(Exercise data Opens)

(* ===== verification/Steps.v ===== *)
(** * Walking along the BackupJob reconciler

    [does W m s h Q E]: run on [s] after the history [h], the operation [m] keeps the
    rule [W] on status writes, a result satisfies [Q], and [E] holds when it fails.  The
    rules follow the text of a handler; what an operation only reads, creates or deletes
    is passed over by one rule, which keeps the record ([did]) that it was run. *)
From S2P Require Export Writes.
From stdpp Require Import options.

Definition does (W : list event → BackupJob → Prop) {X} (m : act BackupJob X) (s : BackupJob) (h : list event)
    (Q : X → BackupJob → list event → Prop) (E : BackupJob → list event → Prop) : Prop :=
  safe no_promise (on_status W) (m s) h (λ rs h',
    match rs.1 with Ok a => Q a rs.2 h' | Err _ => E rs.2 h' end).

Section Does.
Context (W : list event → BackupJob → Prop).
Implicit Types (E : BackupJob → list event → Prop).

Lemma does_bind {X Y} (m : act BackupJob X) (f : X → act BackupJob Y) s h Q E :
  does W m s h (λ a s' h', does W (f a) s' h' Q E) E → does W (m ≫= f) s h Q E.
Proof.
  intros H. apply act_safe_bind. eapply safe_mono; [exact H|]. by intros [[] ?].
Qed.

Lemma does_mono {X} (m : act BackupJob X) s h (Q Q' : X → BackupJob → list event → Prop) E E' :
  does W m s h Q E → (∀ a s' h', Q a s' h' → Q' a s' h') → (∀ s' h', E s' h' → E' s' h') →
  does W m s h Q' E'.
Proof. intros H HQ HE. eapply safe_mono; [exact H|]. intros [[] ?]; cbn; eauto. Qed.

Lemma does_grows {X} (m : act BackupJob X) s h (Q : X → BackupJob → list event → Prop) E :
  does W m s h Q E → does W m s h (λ a s' h', Q a s' h' ∧ grew h h') E.
Proof.
  intros H. eapply safe_mono; [by eapply safe_grows, H|]. intros [[a|e] s'] h' [HQ (l & -> & _)]; [|done].
  split; [done|apply grew_app].
Qed.

Lemma does_ret {X} (a : X) s h (Q : X → BackupJob → list event → Prop) E :
  Q a s h → does W (mret a) s h Q E.
Proof. done. Qed.

Lemma does_throw {X} e s h (Q : X → BackupJob → list event → Prop) E :
  E s h → does W (throw e) s h Q E.
Proof. done. Qed.

Lemma does_raise {X} (x : result X) s h (Q : X → BackupJob → list event → Prop) E :
  (∀ a, x = Ok a → Q a s h) → E s h → does W (raise x) s h Q E.
Proof. intros H HE. unfold does. destruct x; cbn; auto. Qed.

Lemma does_get s h (Q : BackupJob → BackupJob → list event → Prop) E : Q s s h → does W get_obj s h Q E.
Proof. done. Qed.

Lemma does_modify f s h (Q : unit → BackupJob → list event → Prop) E :
  Q tt (f s) h → does W (modify f) s h Q E.
Proof. done. Qed.

Lemma does_on_err {X} f (m : act BackupJob X) s h Q E :
  does W m s h Q E → does W (on_err f m) s h Q E.
Proof.
  intros H. apply act_safe_on_err. eapply safe_mono; [exact H|]. by intros [[] ?].
Qed.

Lemma does_ignore_notfound (m : act BackupJob unit) s h (Q : unit → BackupJob → list event → Prop) E :
  does W m s h Q E → (∀ s' h', E s' h' → Q tt s' h') →
  does W (ignore_notfound m) s h Q E.
Proof.
  intros H HE. apply (safe_bind _ _ (m s)). eapply safe_mono; [exact H|].
  intros [[[]|e] ?]; cbn; [done|]. destruct (errors_is _ _); auto.
Qed.

Lemma does_try {X} (m : act BackupJob X) s h (Q : result X → BackupJob → list event → Prop) E :
  does W m s h (λ a s' h', Q (Ok a) s' h') (λ s' h', ∀ e, Q (Err e) s' h') →
  does W (try m) s h Q E.
Proof.
  intros H. apply act_safe_try. eapply safe_mono; [exact H|]. intros [[] ?]; cbn; auto.
Qed.

(** An operation that is calm. *)
Lemma does_calm {X} (m : act BackupJob X) s h (Q : X → BackupJob → list event → Prop) E :
  calm m →
  (∀ a s' h', same_run s s' → grew h h' → did_after (m s) (Ok a, s') h h' → Q a s' h') →
  (∀ s' h', same_run s s' → grew h h' → E s' h') →
  does W m s h Q E.
Proof.
  intros Hm HQ HE. eapply safe_mono; [by apply calm_safe|].
  intros [[a|e] s'] h' [(tr & Hr & ->) Hs]; cbn in *.
  - apply HQ; [done|apply grew_app|]. by apply did_after_intro.
  - apply HE; [done|apply grew_app].
Qed.

(** A program that does not see the run, of which more is known. *)
Lemma does_lift_just {X} (m : io X) s h (Q : X → BackupJob → list event → Prop) E :
  safe no_promise (on_status W) m h (λ r h',
    match r with
    | Ok a => grew h h' → did_just m (Ok a) h h' → Q a s h'
    | Err _ => grew h h' → E s h'
    end) →
  does W (lift m) s h Q E.
Proof.
  intros H. apply act_safe_lift. eapply safe_mono; [by apply safe_ran|].
  intros [a|e] h'; cbn; intros [HQ (tr & Hr & ->)]; apply HQ; try apply grew_app. by exists tr, h.
Qed.

Lemma does_lift {X} (m : io X) s h (Q : X → BackupJob → list event → Prop) E :
  safe no_promise (on_status W) m h (λ r h',
    match r with
    | Ok a => grew h h' → did_after m (Ok a) h h' → Q a s h'
    | Err _ => grew h h' → E s h'
    end) →
  does W (lift m) s h Q E.
Proof.
  intros H. apply does_lift_just. eapply safe_mono; [exact H|].
  intros [a|e] h' HQ Hh; [|by apply HQ]. intros Hd. by apply HQ, did_just_after.
Qed.

Lemma does_quiet {X} (m : io X) s h (Q : X → BackupJob → list event → Prop) E :
  only no_status_write m →
  (∀ a h', grew h h' → did_after m (Ok a) h h' → Q a s h') →
  (∀ h', grew h h' → E s h') →
  does W (lift m) s h Q E.
Proof.
  intros Hm HQ HE. apply does_lift. eapply safe_mono; [by apply quiet_safe|].
  intros [a|e] h' _; auto.
Qed.

Lemma does_update s h (Q : unit → BackupJob → list event → Prop) E :
  W h s →
  (∀ s' h', grew h h' → Q tt s' h') →
  (∀ h', grew h h' → E s h') →
  does W update_status s h Q E.
Proof.
  intros HW HQ HE. split; [done|]. intros [s'|e] _; [apply HQ|apply HE]; apply grew_cons.
Qed.

(** A write of the run that is not one of its status. *)
Lemma does_write_run s h (Q : unit → BackupJob → list event → Prop) E :
  (∀ s' h', grew h h' → Q tt s' h') →
  (∀ h', grew h h' → E s h') →
  does W (write_back (Update KBackupJob)) s h Q E.
Proof.
  intros HQ HE. split; [done|]. intros [s'|e] _; [apply HQ|apply HE]; apply grew_cons.
Qed.

(** An operation that writes no status and leaves the leases. *)
Definition sober : shape := λ R c, no_status_write R c ∧ no_lease_change R c.

Lemma does_sober {X} (m : act BackupJob X) s h (Q : X → BackupJob → list event → Prop) E :
  only sober (m s) →
  (∀ a s' h', leases_kept h h' → Q a s' h') → (∀ s' h', leases_kept h h' → E s' h') →
  does W m s h Q E.
Proof.
  intros Hm HQ HE. eapply safe_mono.
  { eapply (only_safe sober); [exact Hm|]. intros h' R c [Hc _]. by apply no_write_allowed. }
  assert (∀ l, Forall (shaped sober) l → leases_kept h (l ++ h)) as Hl.
  { intros l Hl. exists l. split; [done|]. eapply Forall_impl; [exact Hl|]. by intros [] []. }
  intros [[a|e] s'] h' (l & -> & Hf & _); cbn; [apply HQ|apply HE]; by apply Hl.
Qed.

(** An operation that writes no status, whatever else it does to the run. *)
Lemma does_only {X} (m : act BackupJob X) s h :
  only no_status_write (m s) → does W m s h (λ _ _ _, True) (λ _ _, True).
Proof.
  intros Hm. eapply safe_mono; [by apply quiet_safe|]. by intros [[] ?].
Qed.
End Does.

(** The programs of the reconciler are opaque to the rules above. *)
Ltac step :=
  cbv beta zeta;
  lazymatch goal with
  | |- does _ (_ ≫= _) _ _ _ _ => apply does_bind
  | |- does _ get_obj _ _ _ _ => apply does_get
  | |- does _ (modify _) _ _ _ _ => apply does_modify
  | |- does _ (mret _) _ _ _ _ => apply does_ret
  | |- does _ (throw _) _ _ _ _ => apply does_throw
  | |- does _ (on_err _ _) _ _ _ _ => apply does_on_err
  | |- does _ (if decide ?P then _ else _) _ _ _ _ => destruct (decide P)
  | |- does _ (if ?b then _ else _) _ _ _ _ => destruct b eqn:?
  | |- does _ (match ?x with _ => _ end) _ _ _ _ => destruct x eqn:?
  end.

(** Passes over an operation that is calm, for whatever it gives. *)
Ltac pass := cbv beta zeta; first
  [ apply does_calm; [solve [auto with calm nocore]|intros ????? ?|intros ????]
  | apply does_quiet; [solve [solve_quiet]|intros ????|intros ??] ].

(Exercise data Closes)

▶ [What you are asked to do] Exactly as they stand, please print the lines from the first line of the records above down to the line that includes "From stdpp Require Import options.", both of those included and no others.

▶ [Expected answer]
(* ===== verification/Steps.v ===== *)
(** * Walking along the BackupJob reconciler

    [does W m s h Q E]: run on [s] after the history [h], the operation [m] keeps the
    rule [W] on status writes, a result satisfies [Q], and [E] holds when it fails.  The
    rules follow the text of a handler; what an operation only reads, creates or deletes
    is passed over by one rule, which keeps the record ([did]) that it was run. *)
From S2P Require Export Writes.
From stdpp Require Import options.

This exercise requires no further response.